約2年前、ウィーンで開催予定だったテイラー・スウィフトさんのコンサート「Eras Tour」を標的に、ISISに触発されたテロを計画したとして、オーストリア人の男(21)が火曜日に罪を認めた。この計画により、チケットが完売していた3公演は中止に追い込まれた。ベラン・A被告は、テロ組織への参加とスウィフトさんのコンサートを標的にした計画については認めたことで、最大で禁錮20年の刑を言い渡される可能性があるが、他地域での攻撃に関する関連罪については無罪を主張している。ウィーン南部のウィーナー・ノイシュタットで行われている裁判は、共同被告人のアルダ・Kと共に5月12日に続く予定である。
オーストリアのプライバシー保護規定に基づき氏名が一部伏せられているベラン・A被告は、初公判で罪状を認めた。弁護人のアンナ・メイヤー氏は法廷外で、依頼人が「すべてを深く後悔している」と述べ、「人生で最大の過ちだった」と語った。メイヤー氏は法廷で「私の依頼人は多大な恐怖とパニックを引き起こした……しかし、どうか見出しの裏側にも目を向けてほしい」と訴えた。

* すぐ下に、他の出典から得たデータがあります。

(* ===== verification/BoardTables.v ===== *)
(** The tables of the board handoff: the pin multiplexing of
    pinmux_config_cyclone5.c and the four I/O scan chains of
    iocsr_config_cyclone5.c. *)

From S2P Require Import Prelude.

Definition sys_mgr_init_table : list Z := [
  0; 2; 2; 2; 2; 2; 2; 2; 2; 0; 2; 2; 2; 2; 0; 0; 0; 0; 0; 0; 3; 0; 3; 3;
  0; 0; 0; 0; 0; 3; 3; 3; 0; 1; 1; 1; 1; 0; 0; 1; 1; 0; 0; 0; 0; 0; 0; 1;
  1; 1; 1; 0; 0; 0; 0; 0; 0; 0; 0; 0; 0; 0; 0; 0; 2; 2; 2; 2; 2; 2; 2; 2;
  2; 2; 2; 2; 2; 2; 0; 3; 3; 3; 3; 3; 3; 0; 0; 0; 0; 0; 0; 0; 0; 0; 0; 0;
  0; 0; 0; 0; 0; 0; 0; 0; 0; 0; 0; 0; 0; 0; 0; 0; 0; 0; 0; 0; 0; 1; 1; 1;
  1; 1; 1; 1; 1; 1; 1; 1; 1; 1; 1; 1; 1; 1; 1; 1; 1; 1; 1; 1; 1; 1; 1; 1;
  1; 1; 1; 1; 1; 1; 1; 1; 1; 1; 1; 1; 1; 1; 1; 1; 1; 1; 1; 1; 1; 1; 1; 1;
  1; 1; 1; 1; 1; 1; 1; 1; 1; 1; 1; 1; 1; 1; 1; 1; 1; 1; 1; 1; 0; 0; 0; 0;
  0; 0; 0; 0; 0; 0; 0; 0; 0; 0; 0; 0; 0; 0; 0].

Definition iocsr_scan_chain0_table : list Z := [
  0x00000000; 0x00000000; 0x0ff00000; 0xc0000000; 0x0000003f; 0x00008000; 0x00060180;
  0x18060000; 0x18000000; 0x00018060; 0x00000000; 0x00004000; 0x000300c0; 0x0c030000;
  0x0c000000; 0x00000030; 0x0000c030; 0x00002000; 0x00020000; 0x06018000; 0x06000000;
  0x00000018; 0x00006018; 0x00001000].

Definition iocsr_scan_chain1_table : list Z := [
  0x00100000; 0x300c0000; 0x300000c0; 0x000000c0; 0x000300c0; 0x00008000; 0x00060180;
  0x20000000; 0x00000000; 0x00000080; 0x00020000; 0x00004000; 0x000300c0; 0x10000000;
  0x0c000000; 0x00000030; 0x0000c030; 0x00002000; 0x06018060; 0x06018000; 0x01fe0000;
  0xf8000000; 0x00000007; 0x00001000; 0x0000c030; 0x0300c000; 0x03000000; 0x0000300c;
  0x0000300c; 0x00000800; 0x00000000; 0x00000000; 0x01800000; 0x00000006; 0x00002000;
  0x00000400; 0x00000000; 0x00c03000; 0x00000003; 0x00000000; 0x00000000; 0x00000200;
  0x00601806; 0x00000000; 0x80600000; 0x80000601; 0x00000601; 0x00000100; 0x00300c03;
  0xc0300c00; 0xc0300000; 0xc0000300; 0x000c0300; 0x00000080].

Definition iocsr_scan_chain2_table : list Z := [
  0x300c0300; 0x00000000; 0x0ff00000; 0x00000000; 0x000300c0; 0x00008000; 0x00080000;
  0x18060000; 0x18000000; 0x00018060; 0x00020000; 0x00004000; 0x200300c0; 0x10000000;
  0x00000000; 0x00000040; 0x00010000; 0x00002000; 0x10018060; 0x06018000; 0x06000000;
  0x00010018; 0x00006018; 0x00001000; 0x0000c030; 0x00000000; 0x03000000; 0x0000800c;
  0x00c0300c; 0x00000800].

Definition iocsr_scan_chain3_table : list Z := [
  0x0c420d80; 0x082000ff; 0x0a804001; 0x07900000; 0x08020000; 0x00100000; 0x0a800000;
  0x07900000; 0x08020000; 0x00100000; 0xc8800000; 0x00003001; 0x00c00722; 0x00000000;
  0x00000021; 0x82000004; 0x05400000; 0x03c80000; 0x04010000; 0x00080000; 0x05400000;
  0x03c80000; 0x05400000; 0x03c80000; 0xe4400000; 0x00001800; 0x00600391; 0x800e4400;
  0x00000001; 0x40000002; 0x02a00000; 0x01e40000; 0x02a00000; 0x01e40000; 0x02a00000;
  0x01e40000; 0x02a00000; 0x01e40000; 0x72200000; 0x80000c00; 0x003001c8; 0xc0072200;
  0x1c880000; 0x20000300; 0x00040000; 0x50670000; 0x00000010; 0x24590000; 0x00001000;
  0xa0000034; 0x0d000001; 0x40680208; 0x41034051; 0x02081a00; 0x802080d0; 0x34010406;
  0x01a02490; 0x080d0000; 0x51406802; 0x00410340; 0xd000001a; 0x06802080; 0x10040000;
  0x00200000; 0x10040000; 0x00200000; 0x15000000; 0x0f200000; 0x15000000; 0x0f200000;
  0x01fe0000; 0x00000000; 0x01800e44; 0x00391000; 0x007f8006; 0x00000000; 0x0a800001;
  0x07900000; 0x0a800000; 0x07900000; 0x0a800000; 0x07900000; 0x08020000; 0x00100000;
  0xc8800000; 0x00003001; 0x00c00722; 0x00000ff0; 0x72200000; 0x80000c00; 0x05400000;
  0x02480000; 0x04000000; 0x00080000; 0x05400000; 0x03c80000; 0x05400000; 0x03c80000;
  0x6a1c0000; 0x00001800; 0x00600391; 0x800e4400; 0x1a870001; 0x40000600; 0x02a00040;
  0x01e40000; 0x02a00000; 0x01e40000; 0x02a00000; 0x01e40000; 0x02a00000; 0x01e40000;
  0x72200000; 0x80000c00; 0x003001c8; 0xc0072200; 0x1c880000; 0x20000300; 0x00040000;
  0x50670000; 0x00000010; 0x24590000; 0x00001000; 0xa0000034; 0x0d000001; 0x40680c30;
  0x49034010; 0x12481a02; 0x802080d0; 0x34051406; 0x01a00040; 0x080d0002; 0x51406802;
  0x02490340; 0xd012481a; 0x06802080; 0x10040000; 0x00200000; 0x10040000; 0x00200000;
  0x15000000; 0x0f200000; 0x15000000; 0x0f200000; 0x01fe0000; 0x00000000; 0x01800e44;
  0x00391000; 0x007f8006; 0x00000000; 0x99300001; 0x34343400; 0xaa0d4000; 0x01c3a800;
  0xaa0d4000; 0x01c3a800; 0xaa0d4000; 0x01c3a800; 0x00040100; 0x00000800; 0x00000000;
  0x00001208; 0x00482000; 0x01000000; 0x00000000; 0x00410482; 0x0006a000; 0x0001b400;
  0x00020000; 0x00000400; 0x0002a000; 0x0001e400; 0x5506a000; 0x00e1d400; 0x00000000;
  0xc880090c; 0x00003001; 0x90400000; 0x00000000; 0x2020c243; 0x2a835000; 0x0070ea00;
  0x2a835000; 0x0070ea00; 0x2a835000; 0x0070ea00; 0x00010040; 0x00000200; 0x00000000;
  0x00000482; 0x00120800; 0x00002000; 0x80000000; 0x00104120; 0x00000200; 0xac0d5f80;
  0xffffffff; 0x14f3690d; 0x1a041414; 0x00d00000; 0x18864000; 0x49247a06; 0xe3cf23da;
  0xf456591e; 0x0344e388; 0x821a0000; 0x0000d000; 0x01040680; 0xd271c47a; 0x1ee3cf23;
  0x88f45659; 0x000344e3; 0x00080200; 0x00001000; 0x00080200; 0x00001000; 0x000a8000;
  0x00075000; 0x541a8000; 0x03875001; 0x10000000; 0x00000000; 0x0080c000; 0x41000000;
  0x00003fc2; 0x00820000; 0xaa0d4000; 0x01c3a800; 0xaa0d4000; 0x01c3a800; 0xaa0d4000;
  0x01c3a800; 0x00040100; 0x00000800; 0x00000000; 0x00001208; 0x00482000; 0x00008000;
  0x00000000; 0x00410482; 0x0006a000; 0x0001b400; 0x00020000; 0x00000400; 0x00020080;
  0x00000400; 0x5506a000; 0x00e1d400; 0x00000000; 0x0000090c; 0x00000010; 0x90400000;
  0x00000000; 0x2020c243; 0x2a835000; 0x0070ea00; 0x2a835000; 0x0070ea00; 0x2a835000;
  0x0070ea00; 0x00015000; 0x0000f200; 0x00000000; 0x00000482; 0x00120800; 0x00600391;
  0x80000000; 0x00104120; 0x00000200; 0xac0d5f80; 0xffffffff; 0x14f3690d; 0x1a041414;
  0x00d00000; 0x18864000; 0x49247a06; 0xa3cf23da; 0xf796591e; 0x0344e388; 0x821a028a;
  0x0000d000; 0x00000680; 0xd271c47a; 0x1ea2cb23; 0x88f79a69; 0x000344e3; 0x00080200;
  0x00001000; 0x00080200; 0x00001000; 0x000a8000; 0x00075000; 0x541a8000; 0x03875001;
  0x10000000; 0x00000000; 0x0080c000; 0x41000000; 0x04000002; 0x00820000; 0xaa0d4000;
  0x01c3a800; 0xaa0d4000; 0x01c3a800; 0xaa0d4000; 0x01c3a800; 0x00040100; 0x00000800;
  0x00000000; 0x00001208; 0x00482000; 0x00008000; 0x00000000; 0x00410482; 0x0006a000;
  0x0001b400; 0x00020000; 0x00000400; 0x0002a000; 0x0001e400; 0x5506a000; 0x00e1d400;
  0x00000000; 0xc880090c; 0x00003001; 0x90400000; 0x00000000; 0x2020c243; 0x2a835000;
  0x0070ea00; 0x2a835000; 0x0070ea00; 0x2a835000; 0x0070ea00; 0x00010040; 0x00000200;
  0x00000000; 0x00000482; 0x00120800; 0x00002000; 0x80000000; 0x00104120; 0x00000200;
  0xac0d5f80; 0xffffffff; 0x14f3690d; 0x1a041414; 0x00d00000; 0x04864000; 0x69a47a01;
  0x9228a3d6; 0xf456591e; 0x03549248; 0x821a0000; 0x0000d000; 0x00000680; 0xd669a47a;
  0x1ee3cf23; 0x48f45659; 0x00035492; 0x00080200; 0x00001000; 0x00080200; 0x00001000;
  0x000a8000; 0x00075000; 0x541a8000; 0x03875001; 0x10000000; 0x00000000; 0x0080c000;
  0x41000000; 0x04000002; 0x00820000; 0xaa0d4000; 0x01c3a800; 0xaa0d4000; 0x01c3a800;
  0xaa0d4000; 0x01c3a800; 0x00040100; 0x00000800; 0x00000000; 0x00001208; 0x00482000;
  0x00008000; 0x00000000; 0x00410482; 0x0006a000; 0x0001b400; 0x00020000; 0x00000400;
  0x00020080; 0x00000400; 0x5506a000; 0x00e1d400; 0x00000000; 0x0000090c; 0x00000010;
  0x90400000; 0x00000000; 0x2020c243; 0x2a835000; 0x0070ea00; 0x2a835000; 0x0070ea00;
  0x2a835000; 0x0070ea00; 0x00010040; 0x00000200; 0x00000000; 0x00000482; 0x00120800;
  0x00400000; 0x80000000; 0x00104120; 0x00000200; 0xac0d5f80; 0xffffffff; 0x14f1690d;
  0x1a041414; 0x00d00000; 0x08864000; 0x71c47a02; 0xa2cb23d2; 0xf796591e; 0x0344a288;
  0x821a0000; 0x0000d000; 0x00000680; 0xda49247a; 0x1ee3cf23; 0x88f45659; 0x000344e3;
  0x00080200; 0x00001000; 0x00080200; 0x00001000; 0x000a8000; 0x00075000; 0x541a8000;
  0x03875001; 0x10000000; 0x00000000; 0x0080c000; 0x41000000; 0x04000002; 0x00820000;
  0x00489800; 0x801a1a1a; 0x00000200; 0x80000004; 0x00000200; 0x80000004; 0x00000200;
  0x80000004; 0x00000200; 0x00000004; 0x00040000; 0x10000000; 0x00000000; 0x00000040;
  0x00010000; 0x40002000; 0x00000100; 0x40000002; 0x00000100; 0x40000002; 0x00000100;
  0x40000002; 0x00000100; 0x00000002; 0x00020000; 0x08000000; 0x00000000; 0x00000020;
  0x00008000; 0x20001000; 0x00000080; 0x20000001; 0x00000080; 0x20000001; 0x00000080;
  0x20000001; 0x00000080; 0x00000001; 0x00010000; 0x04000000; 0x00ff0000; 0x00000000;
  0x00004000; 0x00000800; 0xc0000001; 0x00041419; 0x40000000; 0x04000816; 0x000d0000;
  0x00006800; 0x00000340; 0xd000001a; 0x06800000; 0x00340000; 0x0001a000; 0x00000d00;
  0x40000068; 0x1a000003; 0x00d00000; 0x00068000; 0x00003400; 0x000001a0; 0x00000401;
  0x00000008; 0x00000401; 0x00000008; 0x00000401; 0x00000008; 0x00000401; 0x80000008;
  0x0000007f; 0x20000000; 0x00000000; 0xe0000080; 0x0000001f; 0x00004000].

検察側によると、ベラン被告は過激派組織「イスラム国(ISIS)」への忠誠を誓い、武器や爆弾についてメンバーと連携し、ISISの動画を利用して爆発物を製造する準備を進めていた。被告は、ウィーンのエルンスト・ハッペル・スタジアムの外に集まる最大3万人の観衆と、内部の6万5000人を標的に、ナイフや自作の爆弾を使って「可能な限り多くの人を殺害する」ことを計画していた。この計画は、22人の死者を出した2017年のマンチェスターでのアリアナ・グランデさんのコンサート爆破事件を彷彿とさせるものだった。
米国の諜報機関からの情報提供を受けた当局は、最初のコンサートの前日である2024年8月7日に被告のアパートを家宅捜索し、爆弾製造物資を発見した。CIAのデビッド・コーエン副長官は、高度なテロ計画を未然に防いだ情報共有の成果を称賛した。ベラン被告はその後、拘束されている。
スウィフトさんのコンサート計画で罪に問われているのはベラン被告のみだが、2024年のラマダン期間中にサウジアラビア、トルコ、UAEで別のISISの計画に関与したとして、アルダ・Kと共に審理されている。3人目の容疑者であるハサン・Eは、2024年3月にメッカのグランド・モスクで警備員を刺した罪でサウジアラビアに拘留中である。また4人目の男、モハメド・Aは、爆弾製造マニュアルを翻訳した罪で昨年ドイツで懲役18か月の執行猶予付き判決を受けた。
飛行機の中で脅迫を知ったテイラー・スウィフトさんは、Instagramへの投稿で衝撃をあらわにした。「ウィーン公演が中止になったことは打ちのめされる思いでした……新たな恐怖と、とてつもない罪悪感でいっぱいになりました」。彼女はDisney+のドキュメンタリー番組の中で、「まさか人生でテロ計画に遭遇するとは思いもしませんでした……私たちは大惨事を回避したのです」と付け加えた。